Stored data
(* ===== verification/Metrics.v ===== *)
(** * The Prometheus metrics registry of [app.py]

    [app.py] lines 13-21 declare two counters and two histograms with
    [prometheus_client]; one histogram has the label [endpoint].  This file
    models their state: a counter is its value, a histogram is the
    per-bucket counts over the default upper bounds together with the sum
    of the observations ([Histogram.observe] of prometheus_client), a
    labelled histogram is a map from label value to a child histogram
    created on first use ([labels(...)]).

    Time values are integers in ticks of [2^-52] ms, so that the bucket
    bounds and the delays [random.uniform(1, 3)] draws are exact. *)

From S2P Require Import Prelude.

Module Metrics.
Local Open Scope Z_scope.

Definition TICKS_PER_MS : Z := 2 ^ 52.
Definition SECOND : Z := 1000 * TICKS_PER_MS.

(** [Histogram.DEFAULT_BUCKETS] without its final [+Inf], in ticks:
    .005, .01, .025, .05, .075, .1, .25, .5, .75, 1, 2.5, 5, 7.5, 10 s. *)
Definition DEFAULT_BUCKETS : list Z :=
  map (fun ms => ms * TICKS_PER_MS) [5; 10; 25; 50; 75; 100; 250; 500; 750; 1000; 2500; 5000; 7500; 10000].

(** ** The interface a histogram offers to the code that observes into it *)

Class HistogramOps (H : Type) := {
  hist_wf : H -> Prop;
  hist_new : H;
  hist_observe : Z -> H -> H;
  hist_count : H -> Z;
  hist_sum : H -> Z
}.

Class HistogramLaws (H : Type) `{HistogramOps H} := {
  hist_wf_new : hist_wf hist_new;
  hist_wf_observe v h : hist_wf h -> hist_wf (hist_observe v h);
  hist_count_new : hist_count hist_new = 0;
  hist_sum_new : hist_sum hist_new = 0;
  hist_count_observe v h : hist_wf h -> hist_count (hist_observe v h) = hist_count h + 1;
  hist_sum_observe v h : hist_sum (hist_observe v h) = hist_sum h + v
}.

(** ** prometheus_client's [Histogram] *)

Record Histogram := mkHistogram {
  h_buckets : list Z;   (** one count per bound, then the [+Inf] bucket *)
  h_sum : Z
}.

Definition histogram_new : Histogram :=
  mkHistogram (replicate (S (length DEFAULT_BUCKETS)) 0) 0.

(** The loop of [Histogram.observe]: the first bound [>= amount];
    past the finite bounds, the [+Inf] bucket. *)
Fixpoint bucket_index (bounds : list Z) (amount : Z) : nat :=
  match bounds with
  | [] => O
  | b :: bs => if amount <=? b then O else S (bucket_index bs amount)
  end.

Definition histogram_observe (amount : Z) (h : Histogram) : Histogram :=
  mkHistogram (alter (Z.add 1) (bucket_index DEFAULT_BUCKETS amount) (h_buckets h))
              (h_sum h + amount).

Definition histogram_count (h : Histogram) : Z := foldr Z.add 0 (h_buckets h).

Definition NBUCKETS : nat := S (length DEFAULT_BUCKETS).

(** A histogram has one count per bucket. *)
Definition histogram_wf (h : Histogram) : Prop := length (h_buckets h) = NBUCKETS.

#[export] Instance Histogram_ops : HistogramOps Histogram := {
  hist_wf := histogram_wf;
  hist_new := histogram_new;
  hist_observe := histogram_observe;
  hist_count := histogram_count;
  hist_sum := h_sum
}.

(** ** The abstract histogram: the list of its observations

    What a histogram promises its readers: the count of each bucket is the
    number of observations that fall in it, the sum is their sum. *)

Definition bucket_tally (obs : list Z) : list Z :=
  (fun i => Z.of_nat (length (filter (fun v => bucket_index DEFAULT_BUCKETS v = i) obs)))
    <$> seq 0 NBUCKETS.

(** Bounds in strictly increasing order, as prometheus_client requires. *)
Fixpoint ascending (l : list Z) : bool :=
  match l with
  | b :: ((c :: _) as t) => (b <? c) && ascending t
  | _ => true
  end.

(** The exposition's [le] series: the count of the first [k] buckets. *)
Definition cumulative (h : Histogram) (k : nat) : Z := foldr Z.add 0 (take k (h_buckets h)).

Definition hist_abs (h : Histogram) (obs : list Z) : Prop :=
  h_buckets h = bucket_tally obs /\ h_sum h = foldr Z.add 0 obs.

(** ** Labelled histograms: [metric.labels(endpoint=...)] *)

Section Labelled.
Context {K : Type} {EqK : EqDecision K} {CntK : Countable K} {H : Type} `{HistogramOps H}.

(** [labels(v)] returns the child for [v], creating it when absent;
    [.observe(x)] then updates that child in the parent's map. *)
Definition labels_observe (label : K) (amount : Z) (m : gmap K H) : gmap K H :=
  <[label := hist_observe amount (default hist_new (m !! label))]> m.

Definition label_count (label : K) (m : gmap K H) : Z :=
  hist_count (default hist_new (m !! label)).

Definition label_sum (label : K) (m : gmap K H) : Z :=
  hist_sum (default hist_new (m !! label)).
End Labelled.

(** ** The registry of [app.py] *)

Record Registry := mkRegistry {
  app_visits_total : Z;                       (** [visit_counter] *)
  app_errors_total : Z;                       (** [error_counter] *)
  calculate_duration_seconds : Histogram;     (** [calc_time] *)
  request_latency_seconds : gmap string Histogram  (** [request_latency], label [endpoint] *)
}.

Definition registry_init : Registry := mkRegistry 0 0 histogram_new ∅.

Definition visit_counter_inc (r : Registry) : Registry :=
  mkRegistry (app_visits_total r + 1) (app_errors_total r)
             (calculate_duration_seconds r) (request_latency_seconds r).

Definition error_counter_inc (r : Registry) : Registry :=
  mkRegistry (app_visits_total r) (app_errors_total r + 1)
             (calculate_duration_seconds r) (request_latency_seconds r).

Definition calc_time_observe (amount : Z) (r : Registry) : Registry :=
  mkRegistry (app_visits_total r) (app_errors_total r)
             (histogram_observe amount (calculate_duration_seconds r)) (request_latency_seconds r).

Definition request_latency_observe (endpoint : string) (amount : Z) (r : Registry) : Registry :=
  mkRegistry (app_visits_total r) (app_errors_total r) (calculate_duration_seconds r)
             (labels_observe endpoint amount (request_latency_seconds r)).


(** ** Properties of a histogram *)

Lemma SECOND_pos : 0 < SECOND.
Proof. unfold SECOND, TICKS_PER_MS. lia. Qed.

Lemma bucket_index_lt bounds v : (bucket_index bounds v < S (length bounds))%nat.
Proof. induction bounds as [|b bs IH]; simpl; [lia|]. destruct (v <=? b); lia. Qed.

Lemma foldr_add_alter (l : list Z) i :
  (i < length l)%nat -> foldr Z.add 0 (alter (Z.add 1) i l) = foldr Z.add 0 l + 1.
Proof.
  revert i. induction l as [|x l IH]; intros [|i] Hi; cbn [length] in Hi; try lia.
  - simpl. lia.
  - change (alter (Z.add 1) (S i) (x :: l)) with (x :: alter (Z.add 1) i l).
    cbn [foldr]. rewrite IH by lia. lia.
Qed.

Lemma length_bucket_tally obs : length (bucket_tally obs) = NBUCKETS.
Proof. unfold bucket_tally. by rewrite length_fmap, length_seq. Qed.

Lemma bucket_tally_cons v obs :
  bucket_tally (v :: obs) = alter (Z.add 1) (bucket_index DEFAULT_BUCKETS v) (bucket_tally obs).
Proof.
  pose proof (bucket_index_lt DEFAULT_BUCKETS v) as Hv.
  apply list_eq. intros j. unfold bucket_tally.
  rewrite list_lookup_alter, !list_lookup_fmap.
  destruct (decide (j < NBUCKETS)%nat) as [Hj|Hj].
  - rewrite !lookup_seq_lt by (unfold NBUCKETS in *; lia). simpl.
    rewrite filter_cons.
    destruct (decide (bucket_index DEFAULT_BUCKETS v = j)) as [<-|Hne].
    + rewrite !decide_True by done. simpl. f_equal. lia.
    + rewrite !decide_False by done. done.
  - rewrite (lookup_seq_ge 0 NBUCKETS j) by lia.
    rewrite decide_False; [done|]. unfold NBUCKETS in *. lia.
Qed.

Lemma hist_abs_new : hist_abs histogram_new [].
Proof. split; reflexivity. Qed.

(** C31: [Histogram.observe] implements the abstract histogram: observing
    [v] in a histogram that represents the observations [obs] gives one
    that represents [v :: obs]. *)
Theorem histogram_observe_refines h obs v :
  hist_abs h obs -> hist_abs (histogram_observe v h) (v :: obs).
Proof.
  intros [Hb Hs]. split; simpl.
  - by rewrite Hb, bucket_tally_cons.
  - rewrite Hs. lia.
Qed.

Lemma histogram_observe_refines_witness :
  hist_abs histogram_new [] /\
  hist_abs (histogram_observe (3 * SECOND) histogram_new) [3 * SECOND].
Proof. split; [apply hist_abs_new | apply histogram_observe_refines, hist_abs_new]. Defined.

Lemma bucket_tally_sum obs : foldr Z.add 0 (bucket_tally obs) = Z.of_nat (length obs).
Proof.
  induction obs as [|v obs IH]; [reflexivity|].
  rewrite bucket_tally_cons, foldr_add_alter, IH.
  - simpl. lia.
  - rewrite length_bucket_tally. apply bucket_index_lt.
Qed.

Lemma histogram_count_abs h obs : hist_abs h obs -> histogram_count h = Z.of_nat (length obs).
Proof. intros [Hb _]. unfold histogram_count. by rewrite Hb, bucket_tally_sum. Qed.

Lemma histogram_wf_observe v h : histogram_wf h -> histogram_wf (histogram_observe v h).
Proof. unfold histogram_wf, histogram_observe. cbn [h_buckets]. by rewrite length_alter. Qed.

Lemma histogram_count_observe v h :
  histogram_wf h -> histogram_count (histogram_observe v h) = histogram_count h + 1.
Proof.
  intros Hh. unfold histogram_count, histogram_observe. cbn [h_buckets].
  apply foldr_add_alter. rewrite Hh. apply bucket_index_lt.
Qed.

#[export] Instance Histogram_laws : HistogramLaws Histogram.
Proof.
  split.
  - reflexivity.
  - exact histogram_wf_observe.
  - reflexivity.
  - reflexivity.
  - exact histogram_count_observe.
  - reflexivity.
Qed.

Lemma ascending_head b bs j : ascending (b :: bs) = true -> (j < length bs)%nat -> b < nth j bs 0.
Proof.
  revert b j. induction bs as [|c bs IH]; intros b j Ha Hj; simpl in *; [lia|].
  apply andb_prop in Ha as [Hbc Ha]. apply Z.ltb_lt in Hbc.
  destruct j as [|j]; [done|]. specialize (IH c j Ha ltac:(lia)). lia.
Qed.

(** [Histogram.observe]'s loop picks a bucket at or below [i] exactly when
    the amount is at most the [i]-th bound. *)
Lemma bucket_index_le bounds v i :
  ascending bounds = true -> (i < length bounds)%nat ->
  (bucket_index bounds v <= i)%nat <-> v <= nth i bounds 0.
Proof.
  revert i. induction bounds as [|b bs IH]; intros i Ha Hi; simpl in *; [lia|].
  destruct i as [|i].
  - destruct (Z.leb_spec v b); split; intros; lia.
  - assert (Ha' : ascending bs = true) by (destruct bs; [done|]; by apply andb_prop in Ha as [_ ?]).
    specialize (IH i Ha' ltac:(lia)).
    pose proof (ascending_head b bs i Ha ltac:(lia)).
    destruct (Z.leb_spec v b); split; intros; try lia.
Qed.

Lemma default_buckets_ascending : ascending DEFAULT_BUCKETS = true.
Proof. reflexivity. Qed.

Lemma bucket_tally_nil : bucket_tally [] = replicate NBUCKETS 0.
Proof. reflexivity. Qed.

Lemma foldr_add_take_zeros k n : foldr Z.add 0 (take k (replicate n 0)) = 0.
Proof. rewrite take_replicate. induction (Nat.min k n); simpl; lia. Qed.

(** C30: the cumulative [le] counts the exposition derives from the
    buckets are right: the first [i + 1] buckets together count the
    observations at most the [i]-th default bound. *)
Theorem cumulative_counts_le h obs i :
  hist_abs h obs -> (i < length DEFAULT_BUCKETS)%nat ->
  cumulative h (S i) = Z.of_nat (length (filter (fun v => v <= nth i DEFAULT_BUCKETS 0) obs)).
Proof.
  intros [Hb _] Hi. unfold cumulative. rewrite Hb. clear Hb h.
  induction obs as [|v obs IH].
  - rewrite bucket_tally_nil. apply foldr_add_take_zeros.
  - rewrite bucket_tally_cons, take_alter, filter_cons.
    pose proof (bucket_index_le DEFAULT_BUCKETS v i default_buckets_ascending Hi) as Hle.
    pose proof (bucket_index_lt DEFAULT_BUCKETS v) as Hlt.
    destruct (decide (bucket_index DEFAULT_BUCKETS v < S i)%nat) as [Hin|Hout];
      destruct (decide (v <= nth i DEFAULT_BUCKETS 0)) as [Hv|Hv]; try (exfalso; lia).
    + rewrite foldr_add_alter, IH; [simpl; lia|].
      rewrite length_take, length_bucket_tally. unfold NBUCKETS. lia.
    + exact IH.
Qed.

Lemma cumulative_counts_le_witness :
  hist_abs (histogram_observe (3 * SECOND) histogram_new) [3 * SECOND] /\
  cumulative (histogram_observe (3 * SECOND) histogram_new) 12 = 1.
Proof.
  assert (H : hist_abs (histogram_observe (3 * SECOND) histogram_new) [3 * SECOND])
    by (split; vm_compute; reflexivity).
  split; [exact H|].
  rewrite (cumulative_counts_le _ _ 11 H); [vm_compute; reflexivity | simpl; lia].
Defined.

(** ** Properties of a labelled histogram, from the interface's laws *)

Section LabelledLaws.
Context {K : Type} {EqK : EqDecision K} {CntK : Countable K} {H : Type} `{HistogramLaws H}.

Definition family_wf (m : gmap K H) : Prop := map_Forall (fun _ h => hist_wf h) m.

Lemma family_wf_empty : family_wf ∅.
Proof. apply map_Forall_empty. Qed.

Lemma default_new_wf (m : gmap K H) (l : K) : family_wf m -> hist_wf (default hist_new (m !! l)).
Proof.
  intros Hm. destruct (m !! l) eqn:E; simpl; [by apply (Hm l) | apply hist_wf_new].
Qed.

Lemma family_wf_observe (l : K) v (m : gmap K H) : family_wf m -> family_wf (labels_observe l v m).
Proof.
  intros Hm. apply map_Forall_insert_2; [|done].
  by apply hist_wf_observe, default_new_wf.
Qed.

Lemma label_count_observe_eq (l : K) v (m : gmap K H) :
  family_wf m -> label_count l (labels_observe l v m) = label_count l m + 1.
Proof.
  intros Hm. unfold label_count, labels_observe. rewrite lookup_insert_eq. simpl.
  by apply hist_count_observe, default_new_wf.
Qed.

Lemma label_count_observe_ne (l l' : K) v (m : gmap K H) :
  l <> l' -> label_count l' (labels_observe l v m) = label_count l' m.
Proof. intros Hne. unfold label_count, labels_observe. by rewrite lookup_insert_ne. Qed.

Lemma label_sum_observe_eq (l : K) v (m : gmap K H) :
  label_sum l (labels_observe l v m) = label_sum l m + v.
Proof. unfold label_sum, labels_observe. rewrite lookup_insert_eq. apply hist_sum_observe. Qed.

Lemma label_count_empty (l : K) : label_count l (∅ : gmap K H) = 0.
Proof. unfold label_count. rewrite lookup_empty. apply hist_count_new. Qed.
End LabelledLaws.

#[export] Hint Resolve family_wf_empty family_wf_observe : pyrun.

End Metrics.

◆ **Assignment**:
The first line of the entries, the line with "[prometheus_client]; one histogram", and every line between them should be retyped exactly, and nothing else.

◆ **Solution to this problem**:
(* ===== verification/Metrics.v ===== *)
(** * The Prometheus metrics registry of [app.py]

    [app.py] lines 13-21 declare two counters and two histograms with
    [prometheus_client]; one histogram has the label [endpoint].  This file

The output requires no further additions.